Chapter 12 Applied Python Exercise 1
12.1 Goal – Print every line in a file
Write Python code that works towards recreating the Bash tool head
, displaying every line in a file: random_snippet.vcf
12.2 Learning Objectives
After going through this chapter, students should be able to:
- State the sub-steps needed to meet the coding goal
- Use the following datatypes, structures, and fundamentals to meet the coding goal:
- variable assignment
- strings
- opening a file
- for loop
- printing output
12.3 Coding Blueprint
Within this chapter, you will write code that displays every line in an input file. To complete this goal, consider the most basic tasks that would be required.
First, we need to SET the input file
Second, FOR every line in the open file
PRINT the line
END FOR
12.3.1 SET the input file
Let’s focus on that first step: SET the input file. One important thing when breaking down tasks into smaller, manageable steps is asking yourself what information is available in your script, and what information you need to define or store in variables. The filename is something that will need to be assigned to a variable so that it is available information.

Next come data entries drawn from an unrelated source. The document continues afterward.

(** X12.  A creation request does not succeed when a screen dimension is
    not positive, when the renderer has no canvas for the id, when
    dvz_canvas_create leaves no created swapchain, when the overlay flag is
    set on a presenter without GUI, or when a built-in callback is asked for
    the id 0 or on a presenter without callback list. *)
Theorem X12_create_aborts_on_bad_request (H : Header) (K : Collaborators)
    (req : DvzRequest) (w : World) :
  req_screen_width req <= 0 \/
  req_screen_height req <= 0 \/
  canvases w !! req_id req = None \/
  (forall w1,
     dvz_obj_is_created K (sc_status (fst (canvas_created K w1 (req_id req)))) = false) \/
  (has_gui H (req_flags req) = true /\ prt_gui w = None) \/
  ((has_fps H (req_flags req) = true \/ has_monitor H (req_flags req) = true) /\
   (req_id req = 0 \/ callbacks w = None)) ->
  _create_canvas H K req w = Abort.
Proof.
  intros Hbad. unfold _create_canvas.
  destruct (0 <? req_screen_width req) eqn:E1; [|reflexivity].
  destruct (0 <? req_screen_height req) eqn:E2; [|reflexivity].
  apply Z.ltb_lt in E1, E2.
  do 5 step.
  destruct (canvases w !! req_id req) as [c|] eqn:Ec.
  2:{ unfold update_canvas, the_canvas, dvz_renderer_canvas, bind, get, ret, ANN. cbn.
      rewrite Ec. reflexivity. }
  do 2 step.
  erewrite bind_Ok by (eapply ext_canvas_create_run; lookup).
  do 2 step.
  cbn [swapchain canvas_with_cmds_count canvas_with_swapchain].
  match goal with |- context [dvz_obj_is_created K ?s] =>
    destruct (dvz_obj_is_created K s) eqn:Ecr end; [|reflexivity].
  step.
  erewrite bind_Ok by (eapply ext_recorder_run; lookup).
  do 2 step.
  destruct Hbad as [Hb|[Hb|[Hb|[Hb|[(Hg & Hp)|(Hf & Hb)]]]]];
    [lia | lia | discriminate | rewrite Hb in Ecr; discriminate | | ].
  - rewrite Hg. cbn [when]. apply bind_Abort.
    unfold bind, get, ANN. cbn. rewrite Hp. reflexivity.
  - destruct (has_gui H (req_flags req)); cbn [when].
    + destruct (prt_gui w) as [gui|] eqn:Ep.
      * erewrite bind_Ok.
        2:{ step. step_with ltac:(apply ANN_run; cbn; exact Ep). do 2 step. reflexivity. }
        apply create_callbacks_abort; [exact Hf | exact Hb].
      * apply bind_Abort. unfold bind, get, ANN. cbn. rewrite Ep. reflexivity.
    + erewrite bind_Ok by reflexivity.
      apply create_callbacks_abort; [exact Hf | exact Hb].
Qed.



(** X13.  Closing a window deletes its surface and nothing of the registry:
    the map of GUI windows keeps its entry for the id, the callback list keeps
    every entry, the windows of the client are left to the client, and no
    other canvas changes.  Only the surface leaves the list of the presenter.
    An event of another type is refused. *)
Theorem X13_delete_leaves_registry (K : Collaborators) (id : Z) (w : World)
    (c : DvzCanvas) :
  canvases w !! id = Some c ->
  (exists w',
     _delete_callback K (DVZ_CLIENT_EVENT_WINDOW_DELETE id) w = Ok tt w' /\
     guis w' = guis w /\
     callbacks w' = callbacks w /\
     windows w' = windows w /\
     surfaces w' = remove_first id (surfaces w) /\
     (forall id', id' <> id -> canvases w' !! id' = canvases w !! id')) /\
  (forall ev, (forall id', ev <> DVZ_CLIENT_EVENT_WINDOW_DELETE id') ->
     _delete_callback K ev w = Abort).
Proof.
  intros Hc. split.
  2:{ intros ev Hev. destruct ev; try reflexivity. exfalso. exact (Hev _ eq_refl). }
  destruct (delete_canvas_post K id w c Hc)
    as (w' & sc & Hrun & _ & Hw & Hg & Hcb & _ & _ & Hs & Hcs).
  exists w'. split.
  - unfold _delete_callback. step. exact Hrun.
  - repeat (split; [assumption|]).
    intros id' Hne. rewrite Hcs. apply lookup_insert_ne. congruence.
Qed.

(** X14.  Deleting a canvas that has no recorder skips
    dvz_recorder_destroy and does everything else, in the same order. *)
Theorem X14_delete_without_recorder (K : Collaborators) (id : Z) (w : World)
    (c : DvzCanvas) :
  canvases w !! id = Some c ->
  recorder c = None ->
  exists w',
    _delete_canvas K id w = Ok tt w' /\
    trace w' = trace w
               ++ [dvz_gpu_wait; dvz_canvas_destroy id;
                   dvz_list_remove_pointer id; dvz_surface_destroy (surface c)]
               ++ match guis w !! id with
                  | Some g => [dvz_gui_window_destroy g]
                  | None => []
                  end.
Proof.
  intros Hc Hr.
  destruct (delete_canvas_post K id w c Hc) as (w' & sc & Hrun & Ht & _).
  exists w'. split; [exact Hrun|]. rewrite Ht, Hr. reflexivity.
Qed.

(** X15.  Creating a canvas and then deleting it restores the list of
    tracked surfaces when the id was not in it, but not the registry: the
    built-in callbacks stay in the callback list, the GUI window made for the
    overlay stays in the map, and the window stays with the client. *)
Theorem X15_create_then_delete (H : Header) (K : Collaborators)
    (req del : DvzRequest) (w : World) (c : DvzCanvas)
    (l : list DvzGuiCallbackPayload) :
  canvases w !! req_id req = Some c ->
  callbacks w = Some l ->
  (has_gui H (req_flags req) = true -> exists gui, prt_gui w = Some gui) ->
  creates_swapchain K ->
  0 < req_screen_width req ->
  0 < req_screen_height req ->
  req_id req <> 0 ->
  req_action req = DVZ_REQUEST_ACTION_CREATE ->
  req_action del = DVZ_REQUEST_ACTION_DELETE ->
  req_id del = req_id req ->
  ~ In (req_id req) (surfaces w) ->
  exists w1 w2 win,
    _canvas_request H K req w = Ok tt w1 /\
    _canvas_request H K del w1 = Ok tt w2 /\
    surfaces w2 = surfaces w /\
    callbacks w2 = Some (l ++ builtin_entries H (req_id req) (req_flags req)) /\
    (has_gui H (req_flags req) = true ->
     exists g, guis w2 !! req_id req = Some g /\ gw_obj_id g = req_id req) /\
    windows w2 !! req_id req = Some win.
Proof.
  intros Hc Hcb Hgui Hcreated Hsw Hsh Hid Hact Hdel Hdid Hfresh.
  destruct (create_canvas_post H K req w c l Hc Hcb Hgui Hcreated Hsw Hsh Hid)
    as (w1 & win & surf & c' & d & g & Hrun & _ & Hwin & Hc' & _ & _ & _ & _
        & _ & _ & Hsf & _ & Hcbs & Hg & Hgid & _).
  destruct (delete_canvas_post K (req_id req) w1 c' Hc')
    as (w2 & sc & Hrun2 & _ & Hw2 & Hg2 & Hcb2 & _ & _ & Hs2 & _).
  exists w1, w2, win.
  split; [unfold _canvas_request; rewrite Hact; exact Hrun|].
  split; [unfold _canvas_request; rewrite Hdel, Hdid; exact Hrun2|].
  split; [rewrite Hs2, Hsf; apply remove_first_fresh; exact Hfresh|].
  split; [rewrite Hcb2; exact Hcbs|].
  split.
  - intros E. exists g. rewrite Hg2, Hg, E. split; [apply lookup_insert_eq | exact Hgid].
  - rewrite Hw2, Hwin. apply lookup_insert_eq.
Qed.


(** ** The router *)

Lemma for_loop_app (n m : nat) (body : Z -> M unit) :
  forall (i : Z) (w : World),
  for_loop (n + m) i body w =
    (for_loop n i body >> for_loop m (i + Z.of_nat n) body) w.
Proof.
  induction n as [|n IH]; intros i w.
  - cbn. rewrite Z.add_0_r. reflexivity.
  - cbn [Nat.add for_loop]. unfold bind.
    destruct (body i w) as [[] w1|]; [|reflexivity].
    rewrite IH. unfold bind.
    replace (i + 1 + Z.of_nat n) with (i + Z.of_nat (S n)) by lia. reflexivity.
Qed.

Lemma requester_callback_loop (H : Header) (K : Collaborators) (b : DvzBatch) (w : World) :
  batch_requests b <> [] ->
  _requester_callback H K (DVZ_CLIENT_EVENT_REQUESTS b) w =
    (for_loop (length (batch_requests b)) 0 (route H K (batch_requests b)) >>
     call (dvz_batch_destroy b)) w.
Proof.
  intros Hne. unfold _requester_callback.
  erewrite bind_Ok.
  2:{ apply ASSERT_run. apply Z.ltb_lt. destruct (batch_requests b); [congruence|].
      cbn [length]. lia. }
  rewrite Nat2Z.id. reflexivity.
Qed.

Lemma trace_requested (K : Collaborators) (req : DvzRequest) (w : World) :
  trace (requested K req w) = trace w ++ [dvz_renderer_request req].
Proof. apply trace_calls. reflexivity. Qed.

Lemma trace_forwarded (K : Collaborators) (l : list DvzRequest) :
  forall w, trace (forwarded K l w) = trace w ++ map dvz_renderer_request l.
Proof.
  induction l as [|req l IH]; intros w; cbn [forwarded map].
  - rewrite app_nil_r. reflexivity.
  - rewrite IH, trace_requested, <- app_assoc. reflexivity.
Qed.

(** The renderer owns the canvases; the rest of the world is not its
    business. *)
Lemma forwarded_keeps (K : Collaborators) (l : list DvzRequest) :
  forall w,
    windows (forwarded K l w) = windows w /\
    guis (forwarded K l w) = guis w /\
    callbacks (forwarded K l w) = callbacks w /\
    surfaces (forwarded K l w) = surfaces w /\
    prt_gui (forwarded K l w) = prt_gui w /\
    res_img_count (forwarded K l w) = res_img_count w.
Proof.
  induction l as [|req l IH]; intros w; cbn [forwarded].
  - repeat split.
  - destruct (IH (requested K req w)) as (E1 & E2 & E3 & E4 & E5 & E6).
    rewrite E1, E2, E3, E4, E5, E6. repeat split.
Qed.

Lemma route_forwarded_only (H : Header) (K : Collaborators) (l : list DvzRequest)
    (i : Z) (req : DvzRequest) (w : World) :
  l !! Z.to_nat i = Some req ->
  forwarded_only req = true ->
  route H K l i w = Ok tt (requested K req w).
Proof.
  intros Hi Hf. unfold route.
  step_with ltac:(apply ANN_run; exact Hi).
  unfold ext_renderer_request. step.
  unfold forwarded_only in Hf. unfold _canvas_request.
  destruct (req_type req), (req_action req); first [discriminate Hf | reflexivity].
Qed.

Lemma route_loop_forwarded (H : Header) (K : Collaborators) (l : list DvzRequest) :
  forall (rest pre post : list DvzRequest) (w : World),
  l = pre ++ rest ++ post ->
  Forall (fun req => forwarded_only req = true) rest ->
  for_loop (length rest) (Z.of_nat (length pre)) (route H K l) w =
    Ok tt (forwarded K rest w).
Proof.
  induction rest as [|req rest IH]; intros pre post w Hl Hf; [reflexivity|].
  inversion Hf as [|? ? Hreq Hrest]; subst.
  cbn [length for_loop forwarded].
  erewrite bind_Ok.
  2:{ apply route_forwarded_only; [|exact Hreq].
      rewrite Nat2Z.id. apply list_lookup_middle. reflexivity. }
  replace (Z.of_nat (length pre) + 1) with (Z.of_nat (length (pre ++ [req])))
    by (rewrite length_app; cbn; lia).
  apply (IH (pre ++ [req]) post); [|exact Hrest].
  rewrite <- app_assoc. reflexivity.
Qed.

(** X16.  A batch that holds no creation and no deletion of a canvas is
    forwarded to the renderer, request by request in batch order, and then
    destroyed.  The router calls nothing else and leaves the windows, the GUI
    windows, the callbacks and the tracked surfaces as they are. *)
Theorem X16_router_forwards_in_order (H : Header) (K : Collaborators) (b : DvzBatch)
    (w : World) :
  batch_requests b <> [] ->
  Forall (fun req => forwarded_only req = true) (batch_requests b) ->
  exists w',
    _requester_callback H K (DVZ_CLIENT_EVENT_REQUESTS b) w = Ok tt w' /\
    trace w' = trace w ++ map dvz_renderer_request (batch_requests b)
                       ++ [dvz_batch_destroy b] /\
    windows w' = windows w /\
    guis w' = guis w /\
    callbacks w' = callbacks w /\
    surfaces w' = surfaces w.
Proof.
  intros Hne Hf. rewrite requester_callback_loop by exact Hne.
  erewrite bind_Ok.
  2:{ apply (route_loop_forwarded H K (batch_requests b) (batch_requests b) [] []);
        [rewrite app_nil_r; reflexivity | exact Hf]. }
  eexists. split; [reflexivity|].
  destruct (forwarded_keeps K (batch_requests b) w) as (E1 & E2 & E3 & E4 & _).
  split.
  - rewrite trace_logged, trace_forwarded, <- app_assoc. reflexivity.
  - repeat split; assumption.
Qed.

(** X17.  A batch with one creation of a canvas among requests that are
    only forwarded: the renderer gets the creation request before the
    presenter makes the window, the requests that follow are forwarded after
    the creation is complete, and the batch is destroyed last. *)
Theorem X17_router_creates_after_renderer (H : Header) (K : Collaborators)
    (b : DvzBatch) (pre post : list DvzRequest) (req : DvzRequest) (w : World)
    (c : DvzCanvas) (l : list DvzGuiCallbackPayload) :
  batch_requests b = pre ++ req :: post ->
  Forall (fun r => forwarded_only r = true) pre ->
  Forall (fun r => forwarded_only r = true) post ->
  req_type req = DVZ_REQUEST_OBJECT_CANVAS ->
  req_action req = DVZ_REQUEST_ACTION_CREATE ->
  canvases (requested K req (forwarded K pre w)) !! req_id req = Some c ->
  callbacks w = Some l ->
  (has_gui H (req_flags req) = true -> exists gui, prt_gui w = Some gui) ->
  creates_swapchain K ->
  0 < req_screen_width req ->
  0 < req_screen_height req ->
  req_id req <> 0 ->
  exists w' surf g,
    _requester_callback H K (DVZ_CLIENT_EVENT_REQUESTS b) w = Ok tt w' /\
    trace w' = trace w
               ++ map dvz_renderer_request pre
               ++ [dvz_renderer_request req]
               ++ create_calls H req surf g
               ++ map dvz_renderer_request post
               ++ [dvz_batch_destroy b].
Proof.
  intros Hb Hpre Hpost Hty Hact Hc Hcb Hgui Hcreated Hsw Hsh Hid.
  rewrite requester_callback_loop by (rewrite Hb; destruct pre; discriminate).
  rewrite Hb.
  replace (length (pre ++ req :: post)) with (length pre + S (length post))%nat
    by (rewrite length_app; reflexivity).
  destruct (forwarded_keeps K pre w) as (_ & _ & Ecb & _ & Egui & _).
  destruct (create_canvas_post H K req (requested K req (forwarded K pre w)) c l Hc)
    as (w1 & win & surf & c' & d & g & Hrun & Ht & _); try assumption.
  { cbn. rewrite Ecb. exact Hcb. }
  { intros Hg. cbn. rewrite Egui. exact (Hgui Hg). }
  exists (logged (dvz_batch_destroy b) (forwarded K post w1)), surf, g.
  split.
  - erewrite bind_Ok; [reflexivity|].
    rewrite for_loop_app.
    erewrite bind_Ok.
    2:{ apply (route_loop_forwarded H K (pre ++ req :: post) pre [] (req :: post));
          [reflexivity | exact Hpre]. }
    cbn [for_loop].
    erewrite bind_Ok.
    2:{ unfold route.
        step_with ltac:(apply ANN_run; cbn; rewrite Z.add_0_l, Nat2Z.id;
                        apply list_lookup_middle; reflexivity).
        unfold ext_renderer_request. step.
        rewrite Hty. unfold _canvas_request. rewrite Hact. exact Hrun. }
    replace (0 + Z.of_nat (length pre) + 1) with (Z.of_nat (length (pre ++ [req])))
      by (rewrite length_app; cbn; lia).
    apply (route_loop_forwarded H K (pre ++ req :: post) post (pre ++ [req]) []);
      [rewrite app_nil_r, <- app_assoc; reflexivity | exact Hpost].
  - rewrite trace_logged, trace_forwarded, Ht, trace_requested, trace_forwarded.
    repeat rewrite <- app_assoc. reflexivity.
Qed.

12.3.2 FOR every line in the open file …
Let’s focus on the FOR portion of the pseudocode now, specifically building the for
loop structure by considering each of the 3 components discussed earlier:
- The
for
statement
Which for
statement pattern best fits the task you want to accomplish of printing every line in the file? We’ll see as we build the code that the first pattern, for line in file
, will work very well for this task because all we need is to work with the items (lines) contained in a collection (the file) item-by-item.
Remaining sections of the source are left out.